(* ===== verification/RecoverySpec.v ===== *)
(** * RecoverySpec: logs and what recovery makes of them

    A log, abstractly, is a list of committed transactions; a transaction is a
    list of items, blocks to write and blocks revoked, in the order of the log.
    [replay] is what recovery promises: the transactions' writes in order, but
    for those to blocks that the same or a later transaction revokes.

    [log_at] says that the blocks of the journal hold such a log from a
    position on, by their headers, tags, records and checksums, and
    [uncommitted] what may follow: the blocks of a transaction without a valid
    commit block, and then anything that does not belong to it. *)
From S2P Require Import Prelude.
From S2P Require Import Bytes.
From S2P Require Import Crc.
From S2P Require Import Csum.
From S2P Require Import IoManager.
From S2P Require Import Jbd.
From S2P Require Import Revoke.
From S2P Require Import Recovery.
#[local] Open Scope Z_scope.

(** ** Logs *)
Inductive log_item :=
  | ItemWrites (ws : list (Z * list Z))
  | ItemRevokes (bs : list Z).

Definition item_writes (i : log_item) : list (Z * list Z) :=
  match i with ItemWrites ws => ws | ItemRevokes _ => [] end.
Definition item_revokes (i : log_item) : list Z :=
  match i with ItemWrites _ => [] | ItemRevokes bs => bs end.

Definition transaction : Type := list log_item.
Definition tx_writes (t : transaction) : list (Z * list Z) := t ≫= item_writes.
Definition tx_revokes (t : transaction) : list Z := t ≫= item_revokes.

(** A block is revoked by one of the transactions. *)
Definition revoked (txs : list transaction) (b : Z) : Prop := ∃ t, t ∈ txs ∧ b ∈ tx_revokes t.

#[export] Instance revoked_dec txs b : Decision (revoked txs b).
Proof.
  refine (cast_if (decide (Exists (λ t, b ∈ tx_revokes t) txs)));
    abstract (unfold revoked; rewrite -Exists_exists; tauto).
Defined.

(** The contents of the file system's blocks. *)
Definition disk : Type := Z → list Z.
Definition write_block (d : disk) (w : Z * list Z) : disk := λ x, if decide (x = w.1) then w.2 else d x.

(** The writes that are not held back. *)
Definition apply_writes (keep : Z → bool) (ws : list (Z * list Z)) (d : disk) : disk :=
  foldl (λ d w, if keep w.1 then write_block d w else d) d ws.

Fixpoint replay (txs : list transaction) (d : disk) : disk :=
  match txs with
  | [] => d
  | t :: rest => replay rest (apply_writes (λ b, bool_decide (¬ revoked txs b)) (tx_writes t) d)
  end.

(** ** Logs on disk *)
Section on_disk.
Context (j : journal).
(** The blocks of the journal. *)
Context (J : Z → list Z).

Definition log_last : Z := if jbd2_has_feature_fast_commit j then j_fc_last j else j_last j.
Definition next_pos (p : Z) : Z := wrap j (p + 1).
Definition csum_size : Z := if jbd2_journal_has_csum_v2or3 j then sizeof_journal_block_tail else 0.

(** A block of the log: its kind and its transaction. *)
Definition header (p kind seq : Z) : Prop :=
  h_magic (J p) = JBD2_MAGIC_NUMBER ∧ h_sequence (J p) = seq ∧ s32 (h_blocktype (J p)) = kind.

(** The tags of a descriptor block from [tagp] on. *)
Inductive tags_from (buf : list Z) (limit : Z) : Z → list Z → Prop :=
  | tags_full tagp : limit < tagp + journal_tag_bytes j → tags_from buf limit tagp []
  | tags_last tagp : tagp + journal_tag_bytes j ≤ limit → last_tag tagp buf = true → tags_from buf limit tagp [tagp]
  | tags_more tagp l : tagp + journal_tag_bytes j ≤ limit → last_tag tagp buf = false →
      tags_from buf limit (next_tag j tagp buf) l → tags_from buf limit tagp (tagp :: l).

(** The block that a tag describes is at [p]. *)
Definition tag_write (buf : list Z) (tagp p : Z) : Z * list Z :=
  let data := take (Z.to_nat (j_blocksize j)) (J p) in
  (read_tag_block j tagp buf,
   if bool_decide (Z.land (t_flags tagp buf) JBD2_FLAG_ESCAPE ≠ 0) then set_be32 0 JBD2_MAGIC_NUMBER data else data).

Inductive writes_from (buf : list Z) (seq : Z) : list Z → Z → list (Z * list Z) → Prop :=
  | writes_nil p : writes_from buf seq [] p []
  | writes_cons tagp l p ws : jbd2_block_tag_csum_verify j tagp buf (J p) seq = true →
      writes_from buf seq l (next_pos p) ws → writes_from buf seq (tagp :: l) p (tag_write buf tagp p :: ws).

(** The blocks of a revoke block. *)
Definition record_len : Z := if jbd2_has_feature_64bit j then 8 else 4.
Definition revoke_records (buf : list Z) : list Z :=
  (λ k, let off := sizeof_journal_revoke_header + record_len * k in
        if jbd2_has_feature_64bit j then be64 off buf else be32 off buf) <$>
  seqZ 0 ((r_count buf - sizeof_journal_revoke_header) / record_len).

(** An item at [p], and where the next one begins. *)
Inductive item_at (seq : Z) : Z → log_item → Z → Prop :=
  | writes_at p tagps ws :
      header p JBD2_DESCRIPTOR_BLOCK seq → jbd2_descriptor_block_csum_verify j (J p) = true →
      tags_from (J p) (j_blocksize j - csum_size) sizeof_journal_header tagps →
      Z.of_nat (length tagps) ≤ log_last - j_first j →
      writes_from (J p) seq tagps (next_pos p) ws →
      item_at seq p (ItemWrites ws) (wrap j (next_pos p + Z.of_nat (length tagps)))
  | revokes_at p :
      header p JBD2_REVOKE_BLOCK seq → jbd2_descriptor_block_csum_verify j (J p) = true →
      sizeof_journal_revoke_header ≤ r_count (J p) ≤ j_blocksize j - csum_size →
      item_at seq p (ItemRevokes (revoke_records (J p))) (next_pos p).

Inductive transaction_at (seq : Z) : Z → transaction → Z → Prop :=
  | commit_at p : header p JBD2_COMMIT_BLOCK seq → jbd2_commit_block_csum_verify j (J p) = true →
      transaction_at seq p [] (next_pos p)
  | item_then p i p' t q : item_at seq p i p' → transaction_at seq p' t q → transaction_at seq p (i :: t) q.

(** Transactions have consecutive numbers. *)
Inductive log_at : Z → Z → list transaction → Z → Prop :=
  | log_nil seq p : log_at seq p [] p
  | log_cons seq p t p' txs q : transaction_at seq p t p' → log_at (u32 (seq + 1)) p' txs q → log_at seq p (t :: txs) q.

(** What may follow: the beginning of a transaction that was not committed,
    whose blocks need not be valid.  Of a commit block with a wrong checksum
    the transaction is not known to be complete ([strict] excludes it after an
    invalid block, where recovery gives up). *)
Inductive uncommitted (seq : Z) : bool → Z → Prop :=
  | end_of_log strict p : h_magic (J p) ≠ JBD2_MAGIC_NUMBER ∨ h_sequence (J p) ≠ seq → uncommitted seq strict p
  | end_unknown strict p kind : header p kind seq → kind ≠ JBD2_DESCRIPTOR_BLOCK → kind ≠ JBD2_COMMIT_BLOCK →
      kind ≠ JBD2_REVOKE_BLOCK → uncommitted seq strict p
  | skip_writes strict p tagps : header p JBD2_DESCRIPTOR_BLOCK seq →
      tags_from (J p) (j_blocksize j - csum_size) sizeof_journal_header tagps →
      Z.of_nat (length tagps) ≤ log_last - j_first j →
      uncommitted seq (strict || negb (jbd2_descriptor_block_csum_verify j (J p)))
        (wrap j (next_pos p + Z.of_nat (length tagps))) → uncommitted seq strict p
  | skip_revokes strict p : header p JBD2_REVOKE_BLOCK seq →
      uncommitted seq (strict || negb (jbd2_descriptor_block_csum_verify j (J p))) (next_pos p) →
      uncommitted seq strict p
  | torn_commit p : header p JBD2_COMMIT_BLOCK seq → jbd2_commit_block_csum_verify j (J p) = false →
      jbd2_has_feature_async_commit j = false → uncommitted seq false (next_pos p) → uncommitted seq false p.
End on_disk.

**Task item**
Starting at the line that contains "Inductive uncommitted (seq", reproduce each line through the end of the records exactly, both ends included.

**Answer box**
Inductive uncommitted (seq : Z) : bool → Z → Prop :=
  | end_of_log strict p : h_magic (J p) ≠ JBD2_MAGIC_NUMBER ∨ h_sequence (J p) ≠ seq → uncommitted seq strict p
  | end_unknown strict p kind : header p kind seq → kind ≠ JBD2_DESCRIPTOR_BLOCK → kind ≠ JBD2_COMMIT_BLOCK →
      kind ≠ JBD2_REVOKE_BLOCK → uncommitted seq strict p
  | skip_writes strict p tagps : header p JBD2_DESCRIPTOR_BLOCK seq →
      tags_from (J p) (j_blocksize j - csum_size) sizeof_journal_header tagps →
      Z.of_nat (length tagps) ≤ log_last - j_first j →
      uncommitted seq (strict || negb (jbd2_descriptor_block_csum_verify j (J p)))
        (wrap j (next_pos p + Z.of_nat (length tagps))) → uncommitted seq strict p
  | skip_revokes strict p : header p JBD2_REVOKE_BLOCK seq →
      uncommitted seq (strict || negb (jbd2_descriptor_block_csum_verify j (J p))) (next_pos p) →
      uncommitted seq strict p
  | torn_commit p : header p JBD2_COMMIT_BLOCK seq → jbd2_commit_block_csum_verify j (J p) = false →
      jbd2_has_feature_async_commit j = false → uncommitted seq false (next_pos p) → uncommitted seq false p.
End on_disk.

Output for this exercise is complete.